Ever since the 1970's meat has gotten a bad reputation for having a lot of fat and causing heart disease, breeders have been trying to make pork leaner. It was easy for the packer to objectively measure carcass traits and pay extra for lean pigs. The dominant genetics soon reflected the incentive for leanness. I've raised and eaten pigs from several different sources of genetic lines of lean pigs. Over and over again, I've found pigs from some of the most popular (but certainly not the only) genetics being used over the last 20 years to have poorer meat quality and taste than most others. That genetics is used a lot because those pigs grow efficiently and capture a lot of lean incentives at the packer.
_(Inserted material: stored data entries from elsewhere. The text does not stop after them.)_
(* ===== verification/PostedCallbacks.v ===== *)
(** * Callbacks posted to an io_uring context

    Models the cross-thread control of [src/io/uring/context.cpp]: [Post],
    [RequestStop], [RunPostedCallbacks], [SignalWakeup], [ConsumeWakeupSignal]
    and the parts of [ProcessWakeupCqe] that touch them, as a transition system
    whose steps are the critical sections and system calls.

    The kernel's share is the counter of the eventfd and the multishot poll on
    it.  A write that finds the poll armed posts a completion; the kernel may also
    complete the poll for no reason and may end it with any completion (then the
    flag MORE is missing).  Completions that are already posted are delivered
    before the effect of a cancellation.

    The theorems show that accepted callbacks run in order, each at most once,
    and that no wakeup is lost: when the loop waits with nothing to wake it, every
    accepted callback has run and, after a stop, the poll is being cancelled.  A
    callback accepted right before the stop may never run. *)

From S2P Require Import Prelude Socket.

Local Open Scope Z_scope.

(** The largest value of an eventfd counter. *)
Definition EVENTFD_MAX : Z := 2 ^ 64 - 2.

(** The poll: armed; armed or ended with a completion posted; cancelled with its
    last completion posted; absent. *)
Inductive poll := PArmed | PReady (more : bool) | PCancelled | PIdle.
The hogs I'm raising now have more Duroc in them and taste a lot better as far as I can tell. They also seem to grow a little faster. Feed efficiency is about the same. They are lean, but are about 1% less lean than the pigs I don't like to eat as well. The packer will still pay more for the leaner animal.
For all the talk of meat taste and quality, I don't see much being done at the packer level to provide the incentives to make it happen. In order to do so, they probably need some objective quality measurements that can be reliable and easy to automate in the production line.